Désormais, l’article R. 4624-34 , issu du décret du 27 décembre 2016 faisant application de la Loi Travail, dispose de la possibilité pour le salarié de bénéficier d’un examen exercé par le médecin du travail, notamment lorsqu’il anticipe un « risque d’inaptitude » :
« Indépendamment des examens d’aptitude à l’embauche et périodiques ainsi que des visites d’information et de prévention, le travailleur bénéficie, à sa demande ou à celle de l’employeur, d’un examen par le médecin du travail ou par un autre professionnel de santé mentionné à l’article L. 4624-1, au choix du travailleur, dans les conditions prévues par l’article R. 4623-14. Le travailleur peut solliciter notamment une visite médicale, lorsqu’il anticipe un risque d’inaptitude, dans l’objectif d’engager une démarche de maintien en emploi et de bénéficier d’un accompagnement personnalisé. (…) ».
En l’espèce, le salarié qui était en arrêt maladie était fondé à envisager qu’il y ait un risque d’inaptitude.

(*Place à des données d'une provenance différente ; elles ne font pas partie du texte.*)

(** C16. A cancelled subscription stays cancelled: once it is, no webhook, tick, fulfilment,
    further cancellation or mail, and no retry of another subscription, makes it
    anything else; only a retry of this very one by hand could. *)
Theorem cancelled_stays_cancelled before after_ d k : 1 < retry_limit -> tb_subs d = ∅ ->
  Forall (fun e => spares k e.2) after_ -> row_cancelled k (history before d) -> row_cancelled k (history after_ (history before d)).
Proof.
  intros Hl Hd Hspare Hk. assert (H0 : all_handled (history before d)).
  { apply history_handled; [done|]. intros k' s' Hs'. by rewrite Hd in Hs'. }
  revert Hk H0. generalize (history before d). induction Hspare as [|e events He _ IH]; intros d' Hk H0; [done|]. cbn.
  apply IH; [by apply event_rests|by apply event_handled].
Qed.
End Histories.
(* ===== verification/TechDesk.v ===== *)
(** * What the desk does to a subscription

    Cancellation by the customer and fulfilment by hand: exactly what they change,
    and when; the theorems of TechLife on runs; and runs of the routes that their
    docstrings exclude. *)

From stdpp Require Import sorting.
From S2P Require Import Prelude Text Numerals PyNum PyJson Urls Secrets ExchangeRates TrackRecords TechStore TechStatus TechAccess ProductMapper ResellPortal TechRetry TechWorker TechGiveUp TechCheckout TechCheckoutFacts TechCheckoutRuns TechAdmin TechLife.

Section Cancel.
Context {cfg : TechConfig} {portal : Portal} {cipher : Cipher}.

Definition service_of (sub : TechnologySubscription) : string := strip (default EmptyString (ts_provider_subscription_id sub)).

(** The provider was told to cancel service [pid], the last of all requests, and confirmed it. *)
Definition cancelled_at_provider (pid : string) (before after_ : list portal_request) : Prop :=
  exists q answer, after_ = q :: before /\ pq_method q = "DELETE"%string /\ pq_endpoint q = ("subscriptions/" +:+ pid)%string /\
    portal_answers before q = Body (JObj answer) /\ is_True (dget "success" answer) = true.

(** There is no provider to tell: no credentials, outside production. *)
Definition without_provider : Prop := resellportal_configured = false /\ _production_environment = false.

Definition ask_provider (pid : string) : Tech unit :=
  do prov_res <- ResellPortal.cancel_subscription pid;
  do ok <- confirmed prov_res;
  guard_exn ok unconfirmed.

(** The session apart from the log of requests. *)
Definition logged_only (s s' : session tech_db tech_effect) : Prop :=
  (exists l, s_db s' = (s_db s) <| tb_portal := l |>) /\ exists l, s_committed s' = (s_committed s) <| tb_portal := l |>.

Lemma is_True_configured k v d : k <> "configured"%string -> is_True (dget k (dset "configured" v d)) = is_True (dget k d).
Proof. intros Hk. by rewrite dget_dset_other. Qed.

Lemma ask_provider_cases pid s : logged_only s (ask_provider pid s).2 /\
  ((ask_provider pid s).1 = Ok tt ->
   without_provider \/ cancelled_at_provider pid (tb_portal (s_db s)) (tb_portal (s_db (ask_provider pid s).2))).
Proof.
  assert (Hsame : logged_only s s) by (split; [exists (tb_portal (s_db s)); by destruct (s_db s)|exists (tb_portal (s_committed s)); by destruct (s_committed s)]).
  unfold ask_provider, ResellPortal.cancel_subscription, subscription_call.
  destruct resellportal_configured eqn:Hc; cbn [negb]; [|destruct _production_environment eqn:He].
  - destruct _production_live_resellportal_enabled; cbn [negb]; [|split; [exact Hsame|discriminate]].
    unfold _make_request. unfold bind, portal_call. cbn.
    set (q := PortalRequest _ _ _ _). destruct (portal_answers (tb_portal (s_db s)) q) as [j|c|n] eqn:Ha; cbn.
    + destruct j; cbn; try (split; [by split; eexists|discriminate]).
      destruct (is_True _) eqn:Ht; cbn; (split; [by split; eexists|]); [|discriminate].
      intros _. right. exists q, kvs. rewrite is_True_configured in Ht by done. done.
    + split; [by split; eexists|discriminate].
    + split; [by split; eexists|discriminate].
  - split; [exact Hsame|discriminate].
  - split; [exact Hsame|]. intros _. by left.
Qed.

Lemma own_cases user id s :
  (exists sub, own_subscription user id s = (Ok sub, s) /\ tb_subs (s_db s) !! id = Some sub /\ ts_user_id sub = user /\
     ts_is_deleted sub = false /\ tb_failed (s_db s) = false) \/
  exists e, own_subscription user id s = (Raise e, s).
Proof.
  unfold own_subscription, query, usable, bind, gets, guard_exn. destruct (tb_failed (s_db s)) eqn:Hf; [right; by eexists|]. cbn.
  destruct (tb_subs (s_db s) !! id) as [sub|]; [|right; by eexists].
  destruct (bool_decide_reflect (ts_user_id sub = user)) as [Hu|]; [|right; by eexists].
  destruct (ts_is_deleted sub) eqn:E; [right; by eexists|left; by eexists].
Qed.

(** What follows the confirmation. *)
Definition set_cancelled (id : string) : Tech string :=
  on_sub id cancelled ;;; tech_commit ;;; do sub <- sub_of id; ret (ts_status sub).

Lemma cancel_parts id user : cancel_subscription id user =
  (do sub <- own_subscription user id;
   when (negb (is_empty (service_of sub))) (ask_provider (service_of sub)) ;;; set_cancelled id).
Proof. reflexivity. Qed.

Lemma set_cancelled_run id sub s : tb_failed (s_db s) = false -> tb_subs (s_db s) !! id = Some sub ->
  exists s', set_cancelled id s = (Ok "CANCELLED"%string, s') /\ s_committed s' = (s_db s) <| tb_subs ::= alter cancelled id |>.
Proof.
  intros Hf Hs. unfold set_cancelled, on_sub, tech_commit, sub_of, usable, bind, modify, gets, guard_exn, commit. cbn. rewrite Hf. cbn.
  rewrite lookup_alter_eq, Hs. cbn. eexists. split; reflexivity.
Qed.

La Cour de cassation n’apporte pas de nouvelles précisions quant à cet élément.
2 – L’INAPTITUDE PRONONCÉE PAR LE MÉDECIN MÊME EN PÉRIODE DE SUSPENSION DU CONTRAT DE TRAVAIL DU SALARIE
C’est sur ce point que la Cour de cassation se prononce.
La Cour d’appel avait débouté la demande d’indemnisation du salarié et avait jugé que le licenciement reposait sur une cause réelle et sérieuse au motif « que l’examen demandé par le salarié visé à l’article R. 4624-34 du code du travail pouvait constituer l’examen médical à l’issue duquel le médecin du travail pouvait constater l’inaptitude tel que visé à l’article R. 4624-42 du code du travail, peu important que cet examen soit réalisé durant un arrêt de travail du salarié ».

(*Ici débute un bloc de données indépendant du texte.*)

(** * Zero-G-Engine scripting bridge: entity proxies over host functions

    A shallow embedding of [src/assembly/context.ts] (the bridge with the
    nested [Entity -> Transform -> Vec3] proxies and the cached [self()])
    and of the sample script [src/assembly/mover.ts].

    - [u32] entity ids are integers; the bridge only stores and compares
      them, so no wrap-around arithmetic occurs anywhere in the code.
    - [f32] values are IEEE-754 binary32 numbers, given by the Standard
      Library's [spec_float] with precision 24 and maximal exponent 128.
    - Class instances live in a heap of objects addressed by references;
      reference identity is equality of addresses.  The heap only grows:
      the code never writes to a field after the constructor has run.
    - The eighteen imported host functions are a parameter: a table that
      interprets each function name over an arbitrary host state.  Every
      call through a function reference is also appended to a call trace,
      which makes the number of host invocations observable. *)

From Stdlib Require Import ZArith QArith Qabs Lia Floats.SpecFloat.
From stdpp Require Import base decidable option list numbers.

Local Open Scope Z_scope.

(* ===================================================================== *)
(** ** Scalars *)
(* ===================================================================== *)

Abbreviation u32 := Z.
Abbreviation f32 := spec_float.

Definition f32_prec : Z := 24.
Definition f32_emax : Z := 128.

Definition is_f32 (v : f32) : bool := valid_binary f32_prec f32_emax v.

Definition f32_add : f32 -> f32 -> f32 := SFadd f32_prec f32_emax.
Definition f32_mul : f32 -> f32 -> f32 := SFmul f32_prec f32_emax.
(** A data cache with the debtor's account only. *)
Lemma missing_creditor_is_queried_witness :
  let req :=
    {| transaction := transaction (Sample.request "ACCC");
       DataCache := Some {| dbtrAcctId := Some "dbtrAcct_1"; cdtrAcctId := None |} |} in
  head (queries (effects (handleTransaction first_of_first req Sample.resolver ∅
                            (Some Sample.scenario)
                            (Sample.store (VArr [VNum (of_Z 50)]) (Sample.counted 25)))))
  = Some (BaselineQuery "accounts/undefined" "2024-01-01T00:00:00.000Z"
            (mul (of_Z 3600) (of_Z 5))).
Proof.
  cbv zeta.
  exact (missing_creditor_is_queried first_of_first Sample.resolver ∅
           (Sample.store (VArr [VNum (of_Z 50)]) (Sample.counted 25))
           (Some Sample.scenario)
           {| transaction := transaction (Sample.request "ACCC");
              DataCache := Some {| dbtrAcctId := Some "dbtrAcct_1";
                                   cdtrAcctId := None |} |}
           Sample.scenario [Sample.x00]
           (Sample.params_of Sample.hour None None) Sample.hour
           {| dbtrAcctId := Some "dbtrAcct_1"; cdtrAcctId := None |}
           ltac:(sample_guarded) eq_refl eq_refl).
Defined.

(** Rows after the first change nothing. *)
Lemma only_first_row_witness :
  Sample.run "ACCC" Sample.scenario (VArr [VNum (of_Z 50); VNum (of_Z 7)])
    (Sample.counted 25)
  = Sample.run "ACCC" Sample.scenario (VArr [VNum (of_Z 50)]) (Sample.counted 25).
Proof.
  exact (only_first_row first_of_first Sample.resolver ∅
           (Sample.store (VArr [VNum (of_Z 50); VNum (of_Z 7)]) (Sample.counted 25))
           (Some Sample.scenario) (Sample.request "ACCC")
           Sample.scenario [Sample.x00]
           (Sample.params_of Sample.hour None None) Sample.hour Sample.cache
           ltac:(sample_guarded)
           (Sample.store (VArr [VNum (of_Z 50)]) (Sample.counted 25))
           (VNum (of_Z 50)) [VNum (of_Z 7)] [] eq_refl eq_refl eq_refl eq_refl).
Defined.

(** The baseline count in a batch of its own. *)
Lemma wrapped_baseline_row_witness :
  Sample.run "ACCC" Sample.scenario (VArr [VNum (of_Z 50)]) (Sample.counted 25)
  = Sample.run "ACCC" Sample.scenario (VArr [VArr [VNum (of_Z 50)]]) (Sample.counted 25).
Proof.
  exact (wrapped_baseline_row first_of_first Sample.resolver ∅
           (Sample.store (VArr [VNum (of_Z 50)]) (Sample.counted 25))
           (Some Sample.scenario) (Sample.request "ACCC")
           Sample.scenario [Sample.x00]
           (Sample.params_of Sample.hour None None) Sample.hour Sample.cache
           ltac:(sample_guarded)
           (Sample.store (VArr [VArr [VNum (of_Z 50)]]) (Sample.counted 25))
           (of_Z 50) [] [] eq_refl eq_refl eq_refl eq_refl).
Defined.

(** Scenario D of the specification, against a store that returns the cursor
    itself: an empty baseline result. *)
Lemma baseline_unavailable_witness :
  outcome (Sample.run "ACCC" Sample.scenario (VArr []) (Sample.counted 25))
  = Throw err_baseline
  ∧ length (queries (effects (Sample.run "ACCC" Sample.scenario (VArr [])
                                (Sample.counted 25)))) = 1.
Proof.
  destruct (proj1 (baseline_unavailable first_of_first Sample.resolver ∅
                     (Sample.store (VArr []) (Sample.counted 25))
                     (Some Sample.scenario) (Sample.request "ACCC")
                     Sample.scenario [Sample.x00]
                     (Sample.params_of Sample.hour None None) Sample.hour Sample.cache
                     ltac:(sample_guarded) eq_refl)
              (VArr []) eq_refl (or_intror eq_refl))
    as [Hrun Hq].
  unfold Sample.run. rewrite Hq, Hrun. split; reflexivity.
Defined.
Lemma fillAllFields_duration (fields : list FieldConfig.t) :
  forall w,
    (now w + 100 * Z.of_nat (length fields)
     <= now (after (fillAllFields fields w)))%Z.
Proof.
  induction fields as [|field rest IH]; intros w.
  - cbn. lia.
  - rewrite fillAllFields_cons. cbn [after fst snd].
    destruct (fillField_shape field w) as (_ & _ & _ & [Hle _]).
    specialize (IH (setNow (after (fillField field w))
                      (now (after (fillField field w)) + 100))).
    cbn [now setNow] in IH. cbn [length]. lia.
Qed.

(** *** [clickLoginButton] *)

Lemma clickLoginButton_shape (selector : string) (w : World) :
  exists t,
    trace (clickLoginButton selector w) = WaitFor selector 5000 :: t
    /\ forallb (fun e => negb (isFill e) && negb (isWaitFor e)
                         && negb (isRemove e)) t = true
    /\ onlyTime w (after (clickLoginButton selector w)).
Proof.
  destruct (waitForElement_frame selector 5000 w) as [Ht Hf].
  remember (clickLoginButton selector w) as r0 eqn:Hr.
  unfold Switcher.clickLoginButton in Hr. cbv [bind emit get put ret] in Hr.
  destruct (waitForElement selector 5000 w) as [[r w1] t1].
  cbn [trace after fst snd] in Ht, Hf. subst t1.
  destruct r as [[el|]|]; subst r0; by eexists.
Qed.

(** *** The resume phase *)

Lemma checkAndFillPending_absent (w : World) :
  match chromeStorage w !! PENDING_KEY with
  | Some (VString _) => False
  | _ => True
  end ->
  checkAndFillPending w = (tt, w, [StorageGet PENDING_KEY]).
Proof.
  intros H. unfold Switcher.checkAndFillPending.
  cbv [bind storageGet emit get put ret].
  by destruct (chromeStorage w !! PENDING_KEY) as [[text|]|].
Qed.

En ce sens, la Cour d’appel a considéré que l’inaptitude du salarié peut être prononcée par le médecin du travail au cours de l’examen médical demandé par le salarié.
Ce qu’il faut savoir, c’est qu’antérieurement à la loi « Travail », les articles L 1226-2 et L 1226-10 du Code du travail prévoyaient que le salarié devait être déclaré inapte « à l’issue des périodes de suspension du contrat de travail » et ainsi pendant la visite médicale de reprise (dit de manière implicite).
Or, désormais l’article L. 4624-4 du code du travail ne fait plus mention du cadre ou du contexte dans lequel le constat d’inaptitude doit être prononcé. L’article énumère seulement les conditions nécessaires à la réalisation de ce constat :
« Après avoir procédé ou fait procéder par un membre de l’équipe pluridisciplinaire à une étude de poste et après avoir échangé avec le salarié et l’employeur, le médecin du travail qui constate qu’aucune mesure d’aménagement, d’adaptation ou de transformation du poste de travail occupé n’est possible et que l’état de santé du travailleur justifie un changement de poste déclare le travailleur inapte à son poste de travail. L’avis d’inaptitude rendu par le médecin du travail est éclairé par des conclusions écrites, assorties d’indications relatives au reclassement du travailleur. »
En ce sens, la Cour de cassation est davantage plus libre d’apprécier ou non le contexte ou la situation du salarié au moment du constat de son inaptitude.
Ainsi, la Cour de cassation a confirmé la décision de la Cour d’appel.
Avant de vérifier et d’affirmer que le médecin du travail avait bien respecté les conditions, la Cour de cassation conclu que « le médecin du travail peut constater l’inaptitude d’un salarié à son poste à l’occasion d’un examen réalisé à la demande de celui-ci sur le fondement de l’article R. 4624-34 du code du travail, peu important que l’examen médical ait lieu pendant la suspension du contrat de travail. »
C’est la première fois que la Haute juridiction applique ce raisonnement depuis l’application de la Loi « Travail ». Toutefois, avant celle-ci, elle avait déjà admis le licenciement pour inaptitude physique malgré le fait que le premier des deux examens médicaux nécessaires au constat de l’inaptitude avait été pratiqué pendant la prolongation d’un arrêt maladie. (Cass, civ, soc, 20 novembre 2013, 12-17.753).